§ **WHAT IS EXPECTED**:
Show every line from the data below that includes "Index".

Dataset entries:
Lemma no_AbortController_no_cancellation_witness :
  ∃ sub,
    multipartUploadLink_request old_browser_env (sample_UploadLink None)
      sample_operation no_context = Returned sub
    ∧ createSignalIfSupported old_browser_env = {| controller := None; signal := None |}
    ∧ fo_signal (fc_options (sub_call sub)) = None
    ∧ UploadLink_teardown sub = []
    ∧ multipart_cancel_then_settle sample_operation sub
        (fulfilled (response_of 200 data_body))
      = ([], {| context_response := Some (response_of 200 data_body);
                observer_calls := [next (VObj [("data", VObj [])]); complete] |}).
Proof.
  destruct (multipartUploadLink_request old_browser_env (sample_UploadLink None)
              sample_operation no_context) as [sub | e] eqn:Hreq.
  - exists sub. split; [reflexivity |].
    destruct (no_AbortController_no_cancellation old_browser_env
                (sample_UploadLink None) sample_operation no_context sub
                eq_refl (or_introl Hreq)) as (Hsp & Hsig & Htear & Hrun).
    split; [exact Hsp |]. split; [exact Hsig |]. split; [exact Htear |].
    rewrite Hrun. vm_compute. reflexivity.
  - vm_compute in Hreq. discriminate Hreq.
Defined.

(** C10 as stated fails: without [AbortController] the link creates no
    signal, yet the fetch call is not without one when the caller put a
    signal in the fetch options of the context: the spread of those
    options passes it through, and nothing overwrites it. *)
Lemma no_AbortController_caller_signal_attached :
  has_AbortController old_browser_env = false
  ∧ createSignalIfSupported old_browser_env = {| controller := None; signal := None |}
  ∧ (∃ sub,
       multipartUploadLink_request old_browser_env (sample_UploadLink None)
         sample_operation busy_context = Returned sub
       ∧ fo_signal (fc_options (sub_call sub)) = Some (caller_signal 2)
       ∧ UploadLink_teardown sub = [])
  ∧ ∃ sub,
      Part000.createUploadLink_request old_browser_env (sample_UploadLink None)
        sample_operation busy_context = Returned sub
      ∧ fo_signal (fc_options (sub_call sub)) = Some (caller_signal 2)
      ∧ UploadLink_teardown sub = [].
Proof.
  split; [reflexivity |]. split; [reflexivity |]. split.
  - destruct (multipartUploadLink_request old_browser_env (sample_UploadLink None)
                sample_operation busy_context) as [sub | e] eqn:Hreq.
    + exists sub. split; [reflexivity |].
      vm_compute in Hreq. inversion Hreq; subst sub. by split.
    + vm_compute in Hreq. discriminate Hreq.
  - destruct (Part000.createUploadLink_request old_browser_env (sample_UploadLink None)
                sample_operation busy_context) as [sub | e] eqn:Hreq.
    + exists sub. split; [reflexivity |].
      vm_compute in Hreq. inversion Hreq; subst sub. by split.
    + vm_compute in Hreq. discriminate Hreq.
Qed.

(** ** The extractor and the files map *)

Lemma stringify_text_VObj (m : list (string * value)) :
  stringify_text (VObj m) =
    match stringify_members m with
    | Some parts => Some ("{" +:+ String.concat "," parts +:+ "}")
    | None => None
    end.
Proof. reflexivity. Qed.

Lemma stringify_members_app (a b : list (string * value)) :
  stringify_members (a ++ b) =
    match stringify_members a, stringify_members b with
    | Some x, Some y => Some (x ++ y)
    | _, _ => None
    end.
Proof.
  induction a as [| [k x] a IH]; simpl.
  - by destruct (stringify_members b).
  - rewrite IH. destruct (stringify_text x), (stringify_members a),
      (stringify_members b); reflexivity.
Qed.

Lemma stringify_members_middle_none
    (a : list (string * value)) (k : string) (v : value) (b : list (string * value)) :
  stringify_text v = None → stringify_members (a ++ [(k, v)] ++ b) = None.
Proof.
  intros Hv. rewrite stringify_members_app.
  change (stringify_members ([(k, v)] ++ b)) with
    (match stringify_text v, stringify_members b with
     | Some sx, Some sr => Some ((quote k +:+ ":" +:+ sx) :: sr)
     | _, _ => None
     end).
  rewrite Hv. by destruct (stringify_members a).
Qed.

Lemma has_file_members_app (a b : list (string * value)) :
  has_file_members (a ++ b) = has_file_members a || has_file_members b.
Proof.
  induction a as [| [k x] a IH]; simpl; [reflexivity |].
  by rewrite IH, orb_assoc.
Qed.

Lemma extract_props_app (prefix : Path) (a b : list (string * value)) :
  extract_props prefix (a ++ b) = extract_props prefix a ++ extract_props prefix b.
Proof.
  induction a as [| [k x] a IH]; simpl; [reflexivity |].
  by rewrite IH, app_assoc.
Qed.

(** The extractor finds a file exactly where the value holds one. *)
Lemma has_file_extracted (v : value) :
  ∀ prefix, has_file v = negb (Nat.eqb (length (extractFiles_from prefix v)) 0).
Proof.
  induction v as [| b | n | s | z | f | l IH | m IH] using value_ind;
    intros prefix; try reflexivity.
  - change (has_file (VArr l)) with (has_file_items l).
    change (extractFiles_from prefix (VArr l)) with (extract_items prefix 0 l).
    cut (∀ i, has_file_items l
              = negb (Nat.eqb (length (extract_items prefix i l)) 0)); [by auto |].
    induction IH as [| x r Hx _ IHr]; intros i; simpl; [reflexivity |].
    rewrite length_app, (Hx (prefix ++ [Index i])), (IHr (S i)).
    destruct (length (extractFiles_from _ x)), (length (extract_items _ _ r));
      reflexivity.
  - change (has_file (VObj m)) with (has_file_members m).
    change (extractFiles_from prefix (VObj m)) with (extract_props prefix m).
    induction IH as [| [k x] r Hx _ IHr]; simpl; [reflexivity |].
    simpl in Hx. rewrite length_app, (Hx (prefix ++ [Key k])), IHr.
    destruct (length (extractFiles_from _ x)), (length (extract_props _ r));
      reflexivity.
Qed.

Lemma obj_get_in_keys (k : string) (m : JsObject) (v : value) :
  obj_get k m = Some v → In k (map fst m).
Proof.
  induction m as [| [k' x] m IH]; simpl; [discriminate |].
  destruct (String.eqb_spec k k') as [-> | Hne]; [by left | right; auto].
Qed.

Lemma obj_get_skip (k k' : string) (x : value) (m : JsObject) :
  k ≠ k' → obj_get k ((k', x) :: m) = obj_get k m.
Proof. intros Hne. simpl. by destruct (String.eqb_spec k k'). Qed.

Lemma obj_get_head (k : string) (x : value) (m : JsObject) :
  obj_get k ((k, x) :: m) = Some x.
Proof. simpl. by rewrite String.eqb_refl. Qed.

(** Every extracted file sits in the tree at the path reported for it,
    below the prefix the walk started with. *)
Lemma extractFiles_from_located (v : value) :
  ∀ prefix ef, unique_keys v → In ef (extractFiles_from prefix v) →
    ∃ p, path ef = prefix ++ p ∧ get_path p v = Some (VFile (file ef)).
Proof.
  induction v as [| b | n | s | z | f | l IH | m IH] using value_ind;
    intros prefix ef Huniq Hin; try (by destruct Hin).
  - destruct Hin as [<- | []]. exists []. by rewrite app_nil_r.
  - change (extractFiles_from prefix (VArr l)) with (extract_items prefix 0 l) in Hin.
    change (unique_keys (VArr l)) with (unique_keys_items l) in Huniq.
    assert (Hgen : ∀ i, In ef (extract_items prefix i l) →
              ∃ j x p, nth_error l j = Some x
                       ∧ path ef = prefix ++ Index (i + j) :: p
                       ∧ get_path p x = Some (VFile (file ef))).
    { clear Hin. induction IH as [| x r Hx _ IHr]; intros i Hin; [by destruct Hin |].
      destruct Huniq as [Hux Hur]. simpl in Hin.
      apply in_app_or in Hin as [Hin | Hin].
      - destruct (Hx _ _ Hux Hin) as (p & Hp & Hget).
        exists 0%nat, x, p. rewrite Nat.add_0_r, Hp, <- app_assoc. auto.
      - destruct (IHr Hur (S i) Hin) as (j & y & p & Hnth & Hp & Hget).
        exists (S j), y, p. rewrite Nat.add_succ_r. auto. }
    destruct (Hgen 0%nat Hin) as (j & x & p & Hnth & Hp & Hget).
    exists (Index j :: p). split; [exact Hp |]. simpl. by rewrite Hnth.
  - change (extractFiles_from prefix (VObj m)) with (extract_props prefix m) in Hin.
    induction IH as [| [k x] r Hx _ IHr]; [by destruct Hin |].
    destruct Huniq as [Hnodup [Hux Hur]]. simpl in Hx, Hin.
    apply NoDup_cons in Hnodup as [Hk Hnodup].
    apply in_app_or in Hin as [Hin | Hin].
    + destruct (Hx _ _ Hux Hin) as (p & Hp & Hget).
      exists (Key k :: p). rewrite Hp, <- app_assoc. split; [reflexivity |].
      cbn [get_path]. by rewrite obj_get_head.
    + destruct (IHr (conj Hnodup Hur) Hin) as (p & Hp & Hget).
      exists p. split; [exact Hp |].
      destruct p as [| [k' | j] p']; simpl in Hget; try discriminate.
      cbn [get_path]. destruct (obj_get k' r) as [y |] eqn:Hy; [| discriminate].
      rewrite obj_get_skip, Hy; [exact Hget |].
      intros ->. apply Hk, list_elem_of_In. eapply obj_get_in_keys, Hy.
Qed.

§ **SOLVED PROBLEM**:
    rewrite length_app, (Hx (prefix ++ [Index i])), (IHr (S i)).
                       ∧ path ef = prefix ++ Index (i + j) :: p
    exists (Index j :: p). split; [exact Hp |]. simpl. by rewrite Hnth.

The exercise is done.